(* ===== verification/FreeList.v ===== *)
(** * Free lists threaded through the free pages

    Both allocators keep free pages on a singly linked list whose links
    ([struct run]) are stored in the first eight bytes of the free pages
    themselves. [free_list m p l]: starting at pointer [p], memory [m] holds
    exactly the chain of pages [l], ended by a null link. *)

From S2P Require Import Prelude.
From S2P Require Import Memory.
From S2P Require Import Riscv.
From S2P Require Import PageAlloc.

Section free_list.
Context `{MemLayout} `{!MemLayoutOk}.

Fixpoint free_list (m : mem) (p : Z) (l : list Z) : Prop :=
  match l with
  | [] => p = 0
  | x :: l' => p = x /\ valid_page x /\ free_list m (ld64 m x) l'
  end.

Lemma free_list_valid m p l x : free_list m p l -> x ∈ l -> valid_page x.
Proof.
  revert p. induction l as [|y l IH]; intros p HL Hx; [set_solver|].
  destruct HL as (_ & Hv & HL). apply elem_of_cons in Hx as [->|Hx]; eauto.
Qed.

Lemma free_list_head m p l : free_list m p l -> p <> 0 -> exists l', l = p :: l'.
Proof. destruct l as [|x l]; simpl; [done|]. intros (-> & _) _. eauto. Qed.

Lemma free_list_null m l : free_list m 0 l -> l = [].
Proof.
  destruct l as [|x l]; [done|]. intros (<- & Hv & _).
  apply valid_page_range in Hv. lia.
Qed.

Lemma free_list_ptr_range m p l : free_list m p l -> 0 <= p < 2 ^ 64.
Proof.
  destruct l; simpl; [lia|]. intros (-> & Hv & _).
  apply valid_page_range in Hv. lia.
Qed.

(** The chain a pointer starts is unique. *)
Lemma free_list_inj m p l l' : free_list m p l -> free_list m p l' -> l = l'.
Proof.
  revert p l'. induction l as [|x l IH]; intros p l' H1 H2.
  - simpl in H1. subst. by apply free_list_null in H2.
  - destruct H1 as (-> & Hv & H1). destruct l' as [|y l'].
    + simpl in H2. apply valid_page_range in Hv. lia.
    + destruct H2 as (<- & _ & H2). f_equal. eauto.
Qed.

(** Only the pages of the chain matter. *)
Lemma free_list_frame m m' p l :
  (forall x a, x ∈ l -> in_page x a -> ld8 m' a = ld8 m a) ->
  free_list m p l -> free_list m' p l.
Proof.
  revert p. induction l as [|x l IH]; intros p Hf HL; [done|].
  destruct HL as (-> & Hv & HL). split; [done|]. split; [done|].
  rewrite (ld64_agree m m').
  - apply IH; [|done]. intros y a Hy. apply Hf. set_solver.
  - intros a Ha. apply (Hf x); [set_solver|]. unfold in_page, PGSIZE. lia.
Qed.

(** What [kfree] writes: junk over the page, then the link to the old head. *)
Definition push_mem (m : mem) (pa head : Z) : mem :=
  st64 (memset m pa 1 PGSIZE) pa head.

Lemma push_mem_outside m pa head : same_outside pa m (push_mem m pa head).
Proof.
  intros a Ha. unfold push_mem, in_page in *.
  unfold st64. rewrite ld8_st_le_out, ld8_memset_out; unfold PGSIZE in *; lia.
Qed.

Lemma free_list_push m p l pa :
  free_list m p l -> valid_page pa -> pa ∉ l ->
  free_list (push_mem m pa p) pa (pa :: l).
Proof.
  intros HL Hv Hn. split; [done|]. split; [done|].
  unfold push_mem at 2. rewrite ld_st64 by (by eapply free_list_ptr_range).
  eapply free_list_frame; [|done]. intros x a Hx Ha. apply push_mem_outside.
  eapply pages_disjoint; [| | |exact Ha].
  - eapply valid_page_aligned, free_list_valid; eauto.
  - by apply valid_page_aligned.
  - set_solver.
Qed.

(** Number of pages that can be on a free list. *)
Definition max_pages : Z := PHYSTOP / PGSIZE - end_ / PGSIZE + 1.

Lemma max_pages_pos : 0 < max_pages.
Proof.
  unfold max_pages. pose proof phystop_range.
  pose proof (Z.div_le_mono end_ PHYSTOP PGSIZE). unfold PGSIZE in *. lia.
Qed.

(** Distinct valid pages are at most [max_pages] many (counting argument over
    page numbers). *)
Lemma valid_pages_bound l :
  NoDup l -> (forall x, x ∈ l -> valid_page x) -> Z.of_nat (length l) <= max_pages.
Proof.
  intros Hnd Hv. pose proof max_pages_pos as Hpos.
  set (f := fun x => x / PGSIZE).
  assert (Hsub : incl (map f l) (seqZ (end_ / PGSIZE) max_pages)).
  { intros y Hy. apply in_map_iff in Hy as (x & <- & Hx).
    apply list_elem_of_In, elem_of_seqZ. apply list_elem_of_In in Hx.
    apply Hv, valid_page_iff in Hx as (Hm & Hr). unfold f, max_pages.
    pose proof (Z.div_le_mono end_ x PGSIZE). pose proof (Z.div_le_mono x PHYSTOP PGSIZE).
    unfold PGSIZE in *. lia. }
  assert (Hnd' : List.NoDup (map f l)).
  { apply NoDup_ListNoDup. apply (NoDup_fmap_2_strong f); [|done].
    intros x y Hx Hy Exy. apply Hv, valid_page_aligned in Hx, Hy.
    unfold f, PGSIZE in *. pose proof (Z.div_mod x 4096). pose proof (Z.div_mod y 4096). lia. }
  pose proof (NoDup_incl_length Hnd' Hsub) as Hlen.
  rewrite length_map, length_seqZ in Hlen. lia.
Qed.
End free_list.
---
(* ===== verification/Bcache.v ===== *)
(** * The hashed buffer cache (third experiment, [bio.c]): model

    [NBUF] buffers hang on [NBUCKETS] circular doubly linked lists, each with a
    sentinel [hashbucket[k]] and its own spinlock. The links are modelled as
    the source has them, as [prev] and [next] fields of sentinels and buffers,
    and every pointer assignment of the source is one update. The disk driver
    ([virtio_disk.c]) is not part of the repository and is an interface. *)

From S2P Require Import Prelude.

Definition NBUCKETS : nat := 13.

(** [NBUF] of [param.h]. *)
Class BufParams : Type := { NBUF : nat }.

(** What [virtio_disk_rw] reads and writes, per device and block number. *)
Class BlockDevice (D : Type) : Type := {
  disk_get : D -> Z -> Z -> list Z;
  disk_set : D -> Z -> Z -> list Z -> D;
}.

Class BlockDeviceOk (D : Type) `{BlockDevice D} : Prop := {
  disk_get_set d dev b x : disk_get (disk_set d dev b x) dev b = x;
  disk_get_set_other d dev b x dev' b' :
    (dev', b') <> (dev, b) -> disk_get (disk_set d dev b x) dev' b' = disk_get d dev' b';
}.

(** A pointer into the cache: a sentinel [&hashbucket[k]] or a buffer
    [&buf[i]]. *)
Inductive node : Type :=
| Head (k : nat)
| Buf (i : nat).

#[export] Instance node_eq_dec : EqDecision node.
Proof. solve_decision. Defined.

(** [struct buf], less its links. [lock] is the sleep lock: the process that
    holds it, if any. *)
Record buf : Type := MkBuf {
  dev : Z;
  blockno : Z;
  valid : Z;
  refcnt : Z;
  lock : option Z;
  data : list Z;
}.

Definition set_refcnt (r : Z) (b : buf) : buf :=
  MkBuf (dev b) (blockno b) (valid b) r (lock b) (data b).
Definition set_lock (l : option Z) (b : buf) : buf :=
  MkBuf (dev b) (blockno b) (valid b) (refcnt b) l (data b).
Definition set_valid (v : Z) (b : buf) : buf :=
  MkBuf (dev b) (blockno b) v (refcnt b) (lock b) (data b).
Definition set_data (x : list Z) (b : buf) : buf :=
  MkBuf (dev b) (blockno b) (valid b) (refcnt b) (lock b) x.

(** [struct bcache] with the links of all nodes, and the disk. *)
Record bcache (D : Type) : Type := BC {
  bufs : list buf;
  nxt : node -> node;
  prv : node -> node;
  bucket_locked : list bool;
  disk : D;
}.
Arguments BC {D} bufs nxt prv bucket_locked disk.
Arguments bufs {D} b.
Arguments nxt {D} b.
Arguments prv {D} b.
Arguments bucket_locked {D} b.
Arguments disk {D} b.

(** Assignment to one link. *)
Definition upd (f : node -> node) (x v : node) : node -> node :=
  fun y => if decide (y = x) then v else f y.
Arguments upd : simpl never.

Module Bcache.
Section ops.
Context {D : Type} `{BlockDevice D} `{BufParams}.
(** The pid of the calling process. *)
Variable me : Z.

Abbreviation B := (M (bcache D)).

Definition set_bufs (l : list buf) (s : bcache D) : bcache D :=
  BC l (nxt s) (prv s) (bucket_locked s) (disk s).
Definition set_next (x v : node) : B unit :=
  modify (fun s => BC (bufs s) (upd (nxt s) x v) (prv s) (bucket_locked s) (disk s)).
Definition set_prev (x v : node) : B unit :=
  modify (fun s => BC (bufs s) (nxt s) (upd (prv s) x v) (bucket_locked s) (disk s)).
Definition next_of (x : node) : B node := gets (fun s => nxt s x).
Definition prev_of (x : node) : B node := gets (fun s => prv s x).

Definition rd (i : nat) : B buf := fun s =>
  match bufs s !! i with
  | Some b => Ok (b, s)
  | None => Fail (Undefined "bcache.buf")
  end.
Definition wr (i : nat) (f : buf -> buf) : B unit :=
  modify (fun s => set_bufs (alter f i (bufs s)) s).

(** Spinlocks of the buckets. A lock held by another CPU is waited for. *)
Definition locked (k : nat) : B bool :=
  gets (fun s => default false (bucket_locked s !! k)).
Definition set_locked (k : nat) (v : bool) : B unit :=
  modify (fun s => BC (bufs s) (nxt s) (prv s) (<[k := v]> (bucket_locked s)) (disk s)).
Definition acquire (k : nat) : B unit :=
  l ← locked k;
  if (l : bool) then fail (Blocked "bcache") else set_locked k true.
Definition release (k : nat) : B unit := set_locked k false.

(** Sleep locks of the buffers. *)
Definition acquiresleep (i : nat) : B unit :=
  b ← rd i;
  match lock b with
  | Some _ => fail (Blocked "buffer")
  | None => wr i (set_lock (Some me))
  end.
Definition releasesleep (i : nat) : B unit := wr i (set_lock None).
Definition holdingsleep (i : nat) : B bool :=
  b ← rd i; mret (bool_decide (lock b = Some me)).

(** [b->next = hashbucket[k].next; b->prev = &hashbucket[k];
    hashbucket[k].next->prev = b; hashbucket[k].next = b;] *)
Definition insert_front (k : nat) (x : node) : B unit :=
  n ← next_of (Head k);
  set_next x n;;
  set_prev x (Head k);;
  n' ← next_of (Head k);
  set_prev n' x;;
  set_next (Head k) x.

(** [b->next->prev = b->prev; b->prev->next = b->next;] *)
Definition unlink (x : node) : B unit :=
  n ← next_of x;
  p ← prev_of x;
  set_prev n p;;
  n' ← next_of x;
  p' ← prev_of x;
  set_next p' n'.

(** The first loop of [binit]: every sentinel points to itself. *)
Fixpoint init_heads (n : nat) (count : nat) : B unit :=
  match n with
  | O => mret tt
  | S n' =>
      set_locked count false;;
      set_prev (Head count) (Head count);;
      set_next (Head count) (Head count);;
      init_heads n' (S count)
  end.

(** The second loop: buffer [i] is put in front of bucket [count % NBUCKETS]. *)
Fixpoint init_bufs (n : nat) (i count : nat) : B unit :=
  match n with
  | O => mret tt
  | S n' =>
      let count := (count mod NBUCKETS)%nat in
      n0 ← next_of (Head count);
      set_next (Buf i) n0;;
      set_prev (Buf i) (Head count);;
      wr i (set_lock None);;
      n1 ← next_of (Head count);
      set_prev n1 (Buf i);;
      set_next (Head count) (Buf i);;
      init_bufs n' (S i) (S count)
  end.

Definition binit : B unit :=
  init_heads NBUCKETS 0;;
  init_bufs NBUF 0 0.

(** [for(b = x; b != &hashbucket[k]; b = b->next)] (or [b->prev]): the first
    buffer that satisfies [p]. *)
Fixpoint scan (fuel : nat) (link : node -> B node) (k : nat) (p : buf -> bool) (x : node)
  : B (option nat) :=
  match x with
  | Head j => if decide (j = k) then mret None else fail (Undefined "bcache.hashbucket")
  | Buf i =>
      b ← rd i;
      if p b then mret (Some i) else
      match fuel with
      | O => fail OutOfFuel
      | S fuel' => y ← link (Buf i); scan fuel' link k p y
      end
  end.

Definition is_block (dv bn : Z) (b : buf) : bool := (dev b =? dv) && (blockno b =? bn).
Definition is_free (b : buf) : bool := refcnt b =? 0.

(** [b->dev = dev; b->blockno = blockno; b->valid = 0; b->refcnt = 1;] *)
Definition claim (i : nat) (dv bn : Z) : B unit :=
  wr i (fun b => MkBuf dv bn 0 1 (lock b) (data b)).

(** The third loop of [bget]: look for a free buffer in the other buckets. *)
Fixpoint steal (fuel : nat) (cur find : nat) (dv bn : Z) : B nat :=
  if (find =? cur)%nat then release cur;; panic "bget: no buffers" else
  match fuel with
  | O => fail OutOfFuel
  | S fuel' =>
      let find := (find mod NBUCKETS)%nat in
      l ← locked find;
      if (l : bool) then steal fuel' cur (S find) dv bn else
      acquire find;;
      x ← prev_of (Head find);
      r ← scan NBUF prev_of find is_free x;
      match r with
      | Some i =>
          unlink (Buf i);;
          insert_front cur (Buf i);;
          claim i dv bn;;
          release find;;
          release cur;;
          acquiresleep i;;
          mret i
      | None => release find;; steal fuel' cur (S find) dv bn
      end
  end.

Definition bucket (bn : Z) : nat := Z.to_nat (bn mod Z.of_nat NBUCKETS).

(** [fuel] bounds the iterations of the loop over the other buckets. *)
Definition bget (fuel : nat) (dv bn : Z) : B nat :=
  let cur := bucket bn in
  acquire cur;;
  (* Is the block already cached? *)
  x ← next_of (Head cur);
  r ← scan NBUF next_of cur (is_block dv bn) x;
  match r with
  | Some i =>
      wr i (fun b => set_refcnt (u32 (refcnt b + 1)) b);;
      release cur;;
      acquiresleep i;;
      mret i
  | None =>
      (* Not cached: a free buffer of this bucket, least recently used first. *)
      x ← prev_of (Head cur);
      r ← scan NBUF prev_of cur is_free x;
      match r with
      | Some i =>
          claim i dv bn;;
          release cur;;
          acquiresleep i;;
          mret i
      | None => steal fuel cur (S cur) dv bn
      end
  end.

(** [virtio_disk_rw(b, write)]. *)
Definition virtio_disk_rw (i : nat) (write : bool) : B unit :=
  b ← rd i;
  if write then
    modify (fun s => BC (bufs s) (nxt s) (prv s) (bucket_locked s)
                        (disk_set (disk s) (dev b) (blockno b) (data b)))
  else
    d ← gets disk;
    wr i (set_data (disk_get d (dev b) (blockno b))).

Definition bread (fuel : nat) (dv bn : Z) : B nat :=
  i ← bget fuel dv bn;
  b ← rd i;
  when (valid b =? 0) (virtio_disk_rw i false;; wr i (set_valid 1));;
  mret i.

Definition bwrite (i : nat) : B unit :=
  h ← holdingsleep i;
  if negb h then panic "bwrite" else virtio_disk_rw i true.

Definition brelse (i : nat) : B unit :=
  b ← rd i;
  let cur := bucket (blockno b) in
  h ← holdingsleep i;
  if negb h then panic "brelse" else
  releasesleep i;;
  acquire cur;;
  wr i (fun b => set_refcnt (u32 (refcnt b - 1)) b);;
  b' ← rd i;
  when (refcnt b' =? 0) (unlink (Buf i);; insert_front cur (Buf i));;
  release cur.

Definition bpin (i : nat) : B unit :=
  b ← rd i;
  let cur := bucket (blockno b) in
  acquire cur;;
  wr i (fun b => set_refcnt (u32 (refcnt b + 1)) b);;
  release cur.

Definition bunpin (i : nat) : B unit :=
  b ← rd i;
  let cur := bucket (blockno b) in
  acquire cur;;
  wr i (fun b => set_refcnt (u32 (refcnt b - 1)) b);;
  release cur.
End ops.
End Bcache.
* * *
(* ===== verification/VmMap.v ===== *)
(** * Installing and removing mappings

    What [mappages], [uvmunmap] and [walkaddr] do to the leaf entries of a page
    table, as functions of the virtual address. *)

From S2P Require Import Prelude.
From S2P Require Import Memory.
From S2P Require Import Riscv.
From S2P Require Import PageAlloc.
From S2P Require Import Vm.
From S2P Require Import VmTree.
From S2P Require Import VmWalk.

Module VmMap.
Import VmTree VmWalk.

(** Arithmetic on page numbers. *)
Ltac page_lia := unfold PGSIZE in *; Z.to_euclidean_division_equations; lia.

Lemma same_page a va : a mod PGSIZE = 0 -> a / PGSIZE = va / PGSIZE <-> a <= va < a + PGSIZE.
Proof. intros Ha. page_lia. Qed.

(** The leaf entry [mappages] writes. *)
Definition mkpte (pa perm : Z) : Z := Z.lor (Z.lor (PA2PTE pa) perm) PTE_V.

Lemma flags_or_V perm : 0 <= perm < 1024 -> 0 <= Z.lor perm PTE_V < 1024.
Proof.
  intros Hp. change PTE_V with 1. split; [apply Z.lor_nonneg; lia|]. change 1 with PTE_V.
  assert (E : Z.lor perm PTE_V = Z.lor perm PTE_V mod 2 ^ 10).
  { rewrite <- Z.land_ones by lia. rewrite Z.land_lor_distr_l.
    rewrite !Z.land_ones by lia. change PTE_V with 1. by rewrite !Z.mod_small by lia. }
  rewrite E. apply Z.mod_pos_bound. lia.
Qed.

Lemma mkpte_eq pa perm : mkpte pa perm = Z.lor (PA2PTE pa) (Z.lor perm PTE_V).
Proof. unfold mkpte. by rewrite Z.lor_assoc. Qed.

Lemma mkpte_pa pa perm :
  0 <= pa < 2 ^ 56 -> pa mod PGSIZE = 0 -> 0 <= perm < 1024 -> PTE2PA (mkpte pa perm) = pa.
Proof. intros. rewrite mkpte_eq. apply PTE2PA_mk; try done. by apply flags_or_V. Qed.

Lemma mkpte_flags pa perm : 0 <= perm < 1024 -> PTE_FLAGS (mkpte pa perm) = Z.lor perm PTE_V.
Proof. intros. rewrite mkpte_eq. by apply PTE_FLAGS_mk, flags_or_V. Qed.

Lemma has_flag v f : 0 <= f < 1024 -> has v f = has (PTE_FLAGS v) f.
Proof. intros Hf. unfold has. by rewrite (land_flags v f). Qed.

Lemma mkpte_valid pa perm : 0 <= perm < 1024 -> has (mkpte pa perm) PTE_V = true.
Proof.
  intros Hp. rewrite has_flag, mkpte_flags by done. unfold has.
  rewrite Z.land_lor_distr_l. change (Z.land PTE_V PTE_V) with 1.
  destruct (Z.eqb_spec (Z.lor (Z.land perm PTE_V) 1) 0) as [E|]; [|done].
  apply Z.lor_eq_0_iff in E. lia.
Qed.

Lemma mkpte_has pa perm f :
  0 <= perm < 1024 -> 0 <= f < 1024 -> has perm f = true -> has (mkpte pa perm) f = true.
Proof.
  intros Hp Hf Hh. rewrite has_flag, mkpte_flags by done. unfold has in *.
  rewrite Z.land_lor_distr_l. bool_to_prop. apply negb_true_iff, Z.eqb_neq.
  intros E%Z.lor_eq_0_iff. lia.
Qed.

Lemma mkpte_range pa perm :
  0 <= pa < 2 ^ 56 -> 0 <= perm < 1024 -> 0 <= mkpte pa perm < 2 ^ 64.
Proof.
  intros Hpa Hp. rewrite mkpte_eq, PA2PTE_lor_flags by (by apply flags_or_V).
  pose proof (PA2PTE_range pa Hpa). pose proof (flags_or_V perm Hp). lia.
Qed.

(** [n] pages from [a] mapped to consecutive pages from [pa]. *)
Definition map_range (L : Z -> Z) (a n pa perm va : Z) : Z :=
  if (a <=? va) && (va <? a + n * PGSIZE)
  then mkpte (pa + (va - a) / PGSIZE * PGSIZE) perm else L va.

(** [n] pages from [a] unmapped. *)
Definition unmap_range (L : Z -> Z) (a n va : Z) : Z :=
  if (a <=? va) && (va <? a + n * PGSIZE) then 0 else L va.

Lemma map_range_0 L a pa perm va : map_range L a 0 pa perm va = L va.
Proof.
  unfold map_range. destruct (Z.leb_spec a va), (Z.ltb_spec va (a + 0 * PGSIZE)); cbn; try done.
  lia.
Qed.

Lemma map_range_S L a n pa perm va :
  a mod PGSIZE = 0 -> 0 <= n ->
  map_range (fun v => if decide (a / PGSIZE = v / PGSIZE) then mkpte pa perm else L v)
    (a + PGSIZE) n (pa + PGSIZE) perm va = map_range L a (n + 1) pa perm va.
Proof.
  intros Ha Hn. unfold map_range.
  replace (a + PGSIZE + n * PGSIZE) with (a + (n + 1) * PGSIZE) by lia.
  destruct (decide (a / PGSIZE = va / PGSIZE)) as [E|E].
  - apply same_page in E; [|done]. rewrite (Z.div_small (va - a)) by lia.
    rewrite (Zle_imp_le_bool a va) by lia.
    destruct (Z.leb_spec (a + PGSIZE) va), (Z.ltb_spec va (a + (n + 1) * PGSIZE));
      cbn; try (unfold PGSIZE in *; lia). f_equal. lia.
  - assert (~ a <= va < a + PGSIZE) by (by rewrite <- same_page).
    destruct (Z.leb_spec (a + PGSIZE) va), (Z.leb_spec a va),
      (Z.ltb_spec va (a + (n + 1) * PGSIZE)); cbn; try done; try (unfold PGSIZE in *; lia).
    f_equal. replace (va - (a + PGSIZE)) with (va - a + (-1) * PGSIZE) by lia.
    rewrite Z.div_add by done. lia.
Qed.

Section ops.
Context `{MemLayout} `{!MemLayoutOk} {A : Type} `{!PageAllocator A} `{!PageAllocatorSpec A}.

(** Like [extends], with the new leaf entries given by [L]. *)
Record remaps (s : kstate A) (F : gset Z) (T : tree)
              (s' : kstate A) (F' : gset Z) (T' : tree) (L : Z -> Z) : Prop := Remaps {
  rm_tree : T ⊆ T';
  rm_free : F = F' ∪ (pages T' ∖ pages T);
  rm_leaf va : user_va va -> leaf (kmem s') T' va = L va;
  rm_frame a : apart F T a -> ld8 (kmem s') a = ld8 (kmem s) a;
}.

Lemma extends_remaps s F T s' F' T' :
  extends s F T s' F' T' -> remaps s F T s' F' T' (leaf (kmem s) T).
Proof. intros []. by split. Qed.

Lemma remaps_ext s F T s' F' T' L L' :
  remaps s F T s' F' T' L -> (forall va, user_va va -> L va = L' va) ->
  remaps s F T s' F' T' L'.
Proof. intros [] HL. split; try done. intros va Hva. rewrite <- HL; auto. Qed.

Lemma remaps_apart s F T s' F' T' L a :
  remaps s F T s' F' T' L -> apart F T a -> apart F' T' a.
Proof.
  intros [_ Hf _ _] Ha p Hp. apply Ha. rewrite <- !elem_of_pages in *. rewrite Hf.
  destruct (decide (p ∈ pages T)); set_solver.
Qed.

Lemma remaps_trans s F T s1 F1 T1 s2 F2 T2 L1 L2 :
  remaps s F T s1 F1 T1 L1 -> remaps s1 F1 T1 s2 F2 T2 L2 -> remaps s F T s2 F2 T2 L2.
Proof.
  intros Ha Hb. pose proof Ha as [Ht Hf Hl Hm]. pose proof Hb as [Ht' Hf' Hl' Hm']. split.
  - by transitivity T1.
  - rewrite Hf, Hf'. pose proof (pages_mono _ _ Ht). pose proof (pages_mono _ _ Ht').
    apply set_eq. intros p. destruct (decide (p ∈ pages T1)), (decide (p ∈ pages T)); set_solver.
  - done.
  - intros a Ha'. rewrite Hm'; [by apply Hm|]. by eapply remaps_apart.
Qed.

◆ **Work task**: Could you reproduce, exactly, every line above from the line with "(* ===== verification/FreeList.v ===== *)" to the line with "revert p l'.", and no other line? Both ends count.

◆ **Solution to the exercise**:
(* ===== verification/FreeList.v ===== *)
(** * Free lists threaded through the free pages

    Both allocators keep free pages on a singly linked list whose links
    ([struct run]) are stored in the first eight bytes of the free pages
    themselves. [free_list m p l]: starting at pointer [p], memory [m] holds
    exactly the chain of pages [l], ended by a null link. *)

From S2P Require Import Prelude.
From S2P Require Import Memory.
From S2P Require Import Riscv.
From S2P Require Import PageAlloc.

Section free_list.
Context `{MemLayout} `{!MemLayoutOk}.

Fixpoint free_list (m : mem) (p : Z) (l : list Z) : Prop :=
  match l with
  | [] => p = 0
  | x :: l' => p = x /\ valid_page x /\ free_list m (ld64 m x) l'
  end.

Lemma free_list_valid m p l x : free_list m p l -> x ∈ l -> valid_page x.
Proof.
  revert p. induction l as [|y l IH]; intros p HL Hx; [set_solver|].
  destruct HL as (_ & Hv & HL). apply elem_of_cons in Hx as [->|Hx]; eauto.
Qed.

Lemma free_list_head m p l : free_list m p l -> p <> 0 -> exists l', l = p :: l'.
Proof. destruct l as [|x l]; simpl; [done|]. intros (-> & _) _. eauto. Qed.

Lemma free_list_null m l : free_list m 0 l -> l = [].
Proof.
  destruct l as [|x l]; [done|]. intros (<- & Hv & _).
  apply valid_page_range in Hv. lia.
Qed.

Lemma free_list_ptr_range m p l : free_list m p l -> 0 <= p < 2 ^ 64.
Proof.
  destruct l; simpl; [lia|]. intros (-> & Hv & _).
  apply valid_page_range in Hv. lia.
Qed.

(** The chain a pointer starts is unique. *)
Lemma free_list_inj m p l l' : free_list m p l -> free_list m p l' -> l = l'.
Proof.
  revert p l'. induction l as [|x l IH]; intros p l' H1 H2.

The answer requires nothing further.